Epigenetic changes regulating the epithelial-mesenchymal transition in human trophoblast differentiation

The phenotype of term, human placental extravillous trophoblast (EVT) reflects both the first trimester differentiation from villous cytotrophoblast (CTB) and later gestational changes, including the loss of proliferative and invasive capacity. Invasion abnormalities, as observed in preeclampsia and placenta accreta spectrum, are not usually diagnosed until the second or even third trimester of pregnancy. Characterization of the normal processes at term, including arrest of invasion is therefore crucial. In this report gene expression analysis demonstrates definitively the epithelial-mesenchymal transition (EMT) mechanism which underlies differentiation and provides a trophoblast-specific EMT signature. Methylation profiling shows that CTB, already hypomethylated relative to other somatic cells, show a further degree of hypomethylation in their transition to EVT. A small fraction of genes show both gain of methylation and changes in gene expression. Prominent are genes involved in the EMT such as the transcription factor RUNX1, loss of which leads to reduced migratory capacity in JEG3 trophoblast cells.

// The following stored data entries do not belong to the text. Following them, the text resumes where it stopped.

Lemma take_slot_ok m out ss p ss' :
  NoDup (slot_ctxs ss) -> slots_ok m out ss -> take_slot ss = Some (p, ss') ->
  slot_ctxs ss' = slot_ctxs ss /\
  match p with
  | Some l => l ∈ slot_ctxs ss /\ idle m out l /\ slots_ok m (l :: out) ss'
  | None => slots_ok m out ss'
  end.
Proof.
  revert ss' p. induction ss as [|s ss IH]; intros ss' p Hnd Hok Ht; [done|].
  inversion Hok as [|? ? Hs Hok']; subst. cbn [take_slot] in Ht.
  unfold slot_ctxs in *. destruct s as [u [l|]]; cbn [omap list_omap md_ctx used] in *.
  - apply NoDup_cons in Hnd as [Hn Hnd]. destruct u.
    + destruct (take_slot ss) as [[q rest]|] eqn:E; [|done]. simplify_eq.
      destruct (IH rest p Hnd Hok' eq_refl) as [Heq Hp]. cbn [omap list_omap md_ctx]. rewrite Heq. split; [done|].
      specialize (Hs l eq_refl).
      destruct p as [l'|].
      * destruct Hp as (? & ? & ?). split; [by right|]. split; [done|].
        constructor; [|done]. intros ? [= <-]. cbn. by right.
      * constructor; [|done]. by intros ? [= <-].
    + simplify_eq. cbn [omap list_omap md_ctx]. specialize (Hs l eq_refl). cbn in Hs.
      split; [done|]. split; [by left|]. split; [done|].
      constructor; [intros ? [= <-]; cbn; by left|].
      apply (slots_ok_mono m m out); [|by right|done].
      intros l' Hl' [Hno Hc]. split; [|done]. intros [->|?]%elem_of_cons; done.
  - destruct u.
    + destruct (take_slot ss) as [[q rest]|] eqn:E; [|done]. simplify_eq.
      destruct (IH rest p Hnd Hok' eq_refl) as [Heq Hp]. cbn [omap list_omap md_ctx]. split; [done|].
      destruct p as [l'|]; [|by constructor].
      destruct Hp as (? & ? & ?). split; [done|]. split; [done|]. by constructor.
    + simplify_eq. cbn [omap list_omap md_ctx]. split; [done|]. by constructor.
Qed.

Lemma idle_insert_fresh m out l l' c :
  l <> l' -> idle m out l -> idle (<[l' := c]> m) (l' :: out) l.
Proof.
  intros Hne [Hno (c' & Hm & Hc)]. split.
  - intros [?|?]%elem_of_cons; done.
  - exists c'. by rewrite lookup_insert_ne.
Qed.

Lemma slot_ctxs_app ss ss' : slot_ctxs (ss ++ ss') = slot_ctxs ss ++ slot_ctxs ss'.
Proof. apply omap_app. Qed.

Lemma below {n : nat} {ls l} : Forall (fun l => (l < n)%nat) ls -> l ∈ ls -> (l < n)%nat.
Proof. intros Hf. by apply (proj1 (Forall_forall _ _) Hf). Qed.

Lemma init_contexts_inv n : forall done t,
  NoDup (slot_ctxs done) -> Forall (fun l => (l < brk t)%nat) (slot_ctxs done) ->
  slots_ok (store t) [] done ->
  pool_inv (snd (init_contexts n done t)) [] /\
  is_Some (md5_array (snd (init_contexts n done t))).
Proof.
  induction n as [|n IH]; intros done t Hnd Hlt Hok; cbn [init_contexts].
  - split; [|done]. split; cbn; try constructor; intros; by simplify_eq.
  - unfold fr_md5_ctx_alloc. destruct (avail t) as [|a].
    + split; [|done]. split; cbn; [done|done| |done]. intros ss [= <-].
      change (MkSlot false None :: replicate n (MkSlot false None))
        with (replicate (S n) (MkSlot false None)).
      assert (slot_ctxs (replicate (S n) (MkSlot false None)) = []) as Hnil.
      { clear. generalize (S n). intros k. induction k; [done|]. cbn. apply IHk. }
      rewrite slot_ctxs_app, Hnil, app_nil_r. split; [done|]. split; [done|].
      apply Forall_app; split; [done|]. by apply Forall_replicate.
    + apply IH; cbn [store brk].
      * rewrite slot_ctxs_app. apply NoDup_app. split; [done|]. split; [|apply NoDup_singleton].
        intros l Hl ->%list_elem_of_singleton. pose proof (below Hlt Hl). lia.
      * rewrite slot_ctxs_app. apply Forall_app. split.
        -- apply (Forall_impl _ _ _ Hlt). intros; cbn in *; lia.
        -- repeat constructor.
      * apply Forall_app. split.
        -- apply (slots_ok_mono (store t) _ []); [|done|done].
           intros l Hl [_ (c & Hm & Hc)]. split; [by intros ?%elem_of_nil|]. exists c.
           rewrite lookup_insert_ne; [done|]. pose proof (below Hlt Hl). lia.
        -- constructor; [|done]. intros l [= <-]. cbn. split; [by intros ?%elem_of_nil|].
           exists ctx_alloc. rewrite lookup_insert_eq. split; [done|apply ctx_alloc_holds].
Qed.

Examination of these EMT genes leads us to suggest that the gains of methylation may assist in maintaining term EVT in a mesenchymal but non-invasive state. To examine differences between term cytotrophoblast (CTB) and extravillous trophoblast (EVT), we isolated these cells in a paired manner from the basal plate of the human placenta and extracted total RNA RNA extracted from 9 paired samples of cytotrophoblast and extravillous trophoblast and 4 sets of villous core cytotrophoblast (vCTB) was used to generate a cDNA library. RNA-sequencing was followed by gene expression analysis.